Fluffy and moist matcha chiffon cake in the sky
We have created the ultimate moist and fluffy chiffon cake with a strong matcha flavor. It is easy to make with just a few ingredients, so why not give it a try and enjoy a fun tea time?
<Ingredients> (18cm chiffon cake mold)
- 6 egg yolks
- 6 egg whites
- 120g granulated sugar
- 100cc water
- 75cc salad oil
- 110g plain flour
- Matcha (Zenlab original matcha, made with Tenku) 10g
<How to make>
- Add 30g of granulated sugar to the egg yolks and mix with a whisk. (It's fine if it's mixed lightly. There's no need to whip it until it becomes fluffy and white.)
- Add water and salad oil to ① and mix.
- Add the sifted cake flour and matcha to ② and mix with a whisk until there are no more powdery parts.
- Beat the egg whites. Add the remaining granulated sugar in about 3 batches and whisk until stiff peaks form and make a glossy meringue. |
- Add a little of ④ to ③ and mix thoroughly (this will make it easier to mix with the meringue later).
- Add ⑤ to the meringue in ④ all at once, scoop it up with the whisk, and shake it off. Repeat this several times, and when it is about half mixed, switch to a rubber spatula and scoop it up from the bottom to mix the meringue and egg yolk mixture thoroughly. (If you mix too much at this point, the meringue will be crushed and will not rise.)

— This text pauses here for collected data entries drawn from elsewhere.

(** C9. Changing only packingServices or storageNeeded, or both, leaves
    baseCost and distanceCost as they were. *)
Theorem addons_frame (v1 v2 : MovingInput) :
  same_but_addons v1 v2 ->
  bd_baseCost (estimate v1) = bd_baseCost (estimate v2) /\
  bd_distanceCost (estimate v1) = bd_distanceCost (estimate v2).
Proof.
  intros (Hd & Hh & Hm).
  cbn [estimate bd_baseCost bd_distanceCost].
  rewrite !sizeCost_table, !distanceCost_closed, Hd, Hh, Hm.
  split; reflexivity.
Qed.

Lemma addons_frame_witness :
  bd_baseCost (estimate (mkMovingInput 120 br1 local false false)) =
  bd_baseCost (estimate (mkMovingInput 120 br1 local true true)) /\
  bd_distanceCost (estimate (mkMovingInput 120 br1 local false false)) =
  bd_distanceCost (estimate (mkMovingInput 120 br1 local true true)).
Proof.
  apply addons_frame. unfold same_but_addons. cbn. repeat split; reflexivity.
Defined.

(** The add-on toggles of the form are such changes. *)
Lemma handleChange_addons (values : MovingInput) (p s : bool) :
  same_but_addons values
    (handleChange (set_storageNeeded s)
       (handleChange (set_packingServices p) values)).
Proof. repeat split; reflexivity. Qed.

(** C10. For two inputs that agree on everything but the home size, a
    smaller or equal size multiplier gives a smaller or equal baseCost,
    packingCost and total. *)
Theorem homeSize_monotone (v1 v2 : MovingInput) :
  same_but_homeSize v1 v2 ->
  (SIZE_MULTIPLIER (homeSize v1) <= SIZE_MULTIPLIER (homeSize v2))%Q ->
  bd_baseCost (estimate v1) <= bd_baseCost (estimate v2) /\
  bd_packingCost (estimate v1) <= bd_packingCost (estimate v2) /\
  bd_total (estimate v1) <= bd_total (estimate v2).
Proof.
  intros (Hd & Hm & Hp & Hs) Hle.
  cbn [estimate bd_baseCost bd_packingCost bd_total].
  assert (App.sizeCost v1 <= App.sizeCost v2) as Hsize.
  { unfold App.sizeCost, App.baseCost, App.baseCost_distanceCost,
      App.sizeMultiplier.
    rewrite Hm. destruct (moveType v2); cbn [fst];
      apply Math_round_le; apply Qmult_le_l; [reflexivity | exact Hle
                                              | reflexivity | exact Hle]. }
  assert (App.packingCost v1 <= App.packingCost v2) as Hpack.
  { unfold App.packingCost, App.sizeMultiplier. rewrite Hp.
    destruct (packingServices v2); [| lia].
    apply Math_round_le. apply Qmult_le_l; [reflexivity | exact Hle]. }
  split; [exact Hsize | split; [exact Hpack |]].
  unfold App.totalEstimate.
  rewrite !storageCost_table, !distanceCost_closed, Hd, Hm, Hs. lia.
Qed.

Lemma homeSize_monotone_witness :
  bd_baseCost (estimate (mkMovingInput 200 br1 local true true)) <=
  bd_baseCost (estimate (mkMovingInput 200 br3 local true true)) /\
  bd_packingCost (estimate (mkMovingInput 200 br1 local true true)) <=
  bd_packingCost (estimate (mkMovingInput 200 br3 local true true)) /\
  bd_total (estimate (mkMovingInput 200 br1 local true true)) <=
  bd_total (estimate (mkMovingInput 200 br3 local true true)).
Proof.
  apply homeSize_monotone.
  - unfold same_but_homeSize. cbn. repeat split; reflexivity.
  - cbn. unfold Qle. cbn. lia.
Defined.


(** ** The exact model against binary64 arithmetic *)

Lemma Zrange_In (n : nat) (lo z : Z) :
  lo <= z < lo + Z.of_nat n -> In z (Zrange lo n).
Proof.
  revert lo. induction n as [| n IH]; intros lo Hz.
  - lia.
  - cbn [Zrange]. destruct (Z.eq_dec z lo) as [-> | Hne].
    + left. reflexivity.
    + right. apply IH. lia.
Qed.

Lemma forallb_Zinterval (P : Z -> bool) (lo hi : Z) :
  forallb P (Zinterval lo hi) = true ->
  forall z, lo <= z <= hi -> P z = true.
Proof.
  intros H z Hz. rewrite forallb_forall in H. apply H.
  unfold Zinterval. apply Zrange_In. lia.
Qed.

Lemma f64_is_eq (x : float) (z : Z) : f64_is x z = true -> x = F64.of_Z z.
Proof. unfold f64_is. apply FloatAxioms.Leibniz.eqb_spec. Qed.

Lemma In_all_HomeSize (h : HomeSize) : In h all_HomeSize.
Proof. destruct h; cbn; tauto. Qed.

Lemma In_all_MoveType (m : MoveType) : In m all_MoveType.
Proof. destruct m; cbn; tauto. Qed.

Lemma In_all_bool (b : bool) : In b all_bool.
Proof. destruct b; cbn; tauto. Qed.

Lemma check_distanceCost_all :
  forallb check_distanceCost (Zinterval (-3000) 3000) = true.
Proof. vm_cast_no_check (eq_refl true). Qed.

Lemma check_range_all :
  forallb check_range (Zinterval (-6000) 10200) = true.
Proof. vm_cast_no_check (eq_refl true). Qed.

Lemma check_sum_all :
  forallb check_sum (Zinterval (-3000) 3000) = true.
Proof. vm_cast_no_check (eq_refl true). Qed.

Lemma check_to_Z_all :
  forallb check_to_Z (Zinterval (-8000) 14000) = true.
Proof. vm_cast_no_check (eq_refl true). Qed.

Lemma F64_to_Z_of_Z (z : Z) :
  -8000 <= z <= 14000 -> F64.to_Z (F64.of_Z z) = Some z.
Proof.
  intros Hz.
  pose proof (forallb_Zinterval _ _ _ check_to_Z_all z Hz) as H.
  unfold check_to_Z in H.
  destruct (F64.to_Z (F64.of_Z z)) as [z' |]; [| discriminate].
  apply Z.eqb_eq in H. congruence.
Qed.

Lemma F64_sizeCost (v : MovingInput) :
  F64.sizeCost v = F64.of_Z (sizeCost_Z (moveType v) (homeSize v)).
Proof.
  destruct v as [d h m p s]. destruct h, m; vm_compute; reflexivity.
Qed.

Lemma F64_packingCost (v : MovingInput) :
  F64.packingCost v = F64.of_Z (packingCost_Z (homeSize v) (packingServices v)).
Proof.
  destruct v as [d h m p s]. destruct h, p; vm_compute; reflexivity.
Qed.

Lemma F64_storageCost (v : MovingInput) :
  F64.storageCost v = F64.of_Z (storageCost_Z (storageNeeded v)).
Proof.
  destruct v as [d h m p s]. destruct s; vm_compute; reflexivity.
Qed.

Lemma F64_serviceAddons (v : MovingInput) :
  F64.serviceAddons v =
  F64.of_Z (packingCost_Z (homeSize v) (packingServices v) +
            storageCost_Z (storageNeeded v)).
Proof.
  destruct v as [d h m p s]. destruct h, p, s; vm_compute; reflexivity.
Qed.

Lemma F64_distanceCost (v : MovingInput) :
  -3000 <= distance v <= 3000 ->
  F64.distanceCost v = F64.of_Z (distanceCost_Z (moveType v) (distance v)).
Proof.
  destruct v as [d h m p s]. cbn [distance moveType]. intros Hd.
  pose proof (forallb_Zinterval _ _ _ check_distanceCost_all d Hd) as H.
  unfold check_distanceCost in H. apply andb_true_iff in H.
  destruct H as [Hl Hg]. apply f64_is_eq in Hl. apply f64_is_eq in Hg.
  unfold F64.distanceCost, F64.baseCost_distanceCost.
  cbn [distance moveType]. destruct m; cbn [snd]; assumption.
Qed.

Lemma F64_totalEstimate (v : MovingInput) :
  -3000 <= distance v <= 3000 ->
  F64.totalEstimate v = F64.of_Z (totalEstimate_Z v).
Proof.
  intros Hd. unfold F64.totalEstimate.
  rewrite F64_sizeCost, (F64_distanceCost v Hd), F64_packingCost,
    F64_storageCost.
  destruct v as [d h m p s].
  cbn [distance homeSize moveType packingServices storageNeeded] in *.
  pose proof (forallb_Zinterval _ _ _ check_sum_all d Hd) as H.
  unfold check_sum in H.
  rewrite forallb_forall in H. specialize (H m (In_all_MoveType m)).
  cbv zeta in H.
  rewrite forallb_forall in H. specialize (H h (In_all_HomeSize h)).
  rewrite forallb_forall in H. specialize (H p (In_all_bool p)).
  rewrite forallb_forall in H. specialize (H s (In_all_bool s)).
  apply f64_is_eq in H. exact H.
Qed.

Lemma totalEstimate_Z_bounds (v : MovingInput) :
  -3000 <= distance v <= 3000 -> -5600 <= totalEstimate_Z v <= 10150.
Proof.
  intros Hd. unfold totalEstimate_Z.
  pose proof (sizeCost_Z_bounds (moveType v) (homeSize v)).
  pose proof (packingCost_Z_bounds (homeSize v) (packingServices v)).
  pose proof (storageCost_Z_bounds (storageNeeded v)).
  assert (-6000 <= distanceCost_Z (moveType v) (distance v) <= 6000).
  { destruct (moveType v); cbn [distanceCost_Z];
      [lia | div_lia]. }
  lia.
Qed.

Lemma F64_range (v : MovingInput) :
  -3000 <= distance v <= 3000 ->
  F64.lowEstimate v = F64.of_Z ((8 * totalEstimate_Z v + 5) / 10) /\
  F64.highEstimate v = F64.of_Z ((13 * totalEstimate_Z v + 5) / 10).
Proof.
  intros Hd. unfold F64.lowEstimate, F64.highEstimate.
  rewrite (F64_totalEstimate v Hd).
  pose proof (totalEstimate_Z_bounds v Hd) as Ht.
  pose proof (forallb_Zinterval _ _ _ check_range_all (totalEstimate_Z v)
                ltac:(lia)) as H.
  unfold check_range in H. apply andb_true_iff in H.
  destruct H as [Hl Hh]. split; apply f64_is_eq; assumption.
Qed.

(** For every distance from -3000 to 3000 and every choice of the other
    fields, the computation on binary64 floats displays exactly the
    breakdown of the exact model: all eight numbers are integers, equal to
    those of [estimate]. *)
Theorem f64_estimate_exact (values : MovingInput) :
  -3000 <= distance values <= 3000 ->
  F64.estimate values = Some (estimate values).
Proof.
  intros Hd. unfold F64.estimate.
  destruct (F64_range values Hd) as [Hlow Hhigh].
  rewrite F64_sizeCost, (F64_distanceCost values Hd), F64_packingCost,
    F64_storageCost, (F64_totalEstimate values Hd), Hlow, Hhigh,
    F64_serviceAddons.
  pose proof (totalEstimate_Z_bounds values Hd) as Ht.
  pose proof (sizeCost_Z_bounds (moveType values) (homeSize values)).
  pose proof (packingCost_Z_bounds (homeSize values) (packingServices values)).
  pose proof (storageCost_Z_bounds (storageNeeded values)).
  assert (-6000 <= distanceCost_Z (moveType values) (distance values) <= 6000).
  { destruct (moveType values); cbn [distanceCost_Z];
      [lia | div_lia]. }
  rewrite !F64_to_Z_of_Z by (try lia; div_lia).
  f_equal. unfold estimate.
  rewrite lowEstimate_closed, highEstimate_closed.
  unfold App.serviceAddons.
  rewrite totalEstimate_closed, sizeCost_table, distanceCost_closed,
    packingCost_table, storageCost_table.
  reflexivity.
Qed.

(** On floats too, a negative distance is not clamped: the breakdown at
    distance -100 for a local studio move shows a distance cost of -200. *)
Example f64_negative_distance :
  F64.estimate (mkMovingInput (-100) studio local false false) =
  Some (mkCostBreakdown 400 (-200) 0 0 200 160 260 0).
Proof. vm_compute. reflexivity. Qed.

- Preheat the oven to 180℃, then reduce the temperature to 170℃ and bake for 40 minutes. (The baking time will vary depending on the oven used at home, so please adjust the time accordingly. If you want to check if it's done, poke it with a bamboo skewer. If no batter comes out, it's done.)
- Once baked, immediately turn it over and leave it to cool completely. Once cooled, remove it from the mold. (Use a palette knife to run along the sides to remove the dough and mold.)
- Finish by adding whipped cream. If you like, sprinkle matcha on top or garnish with fruit.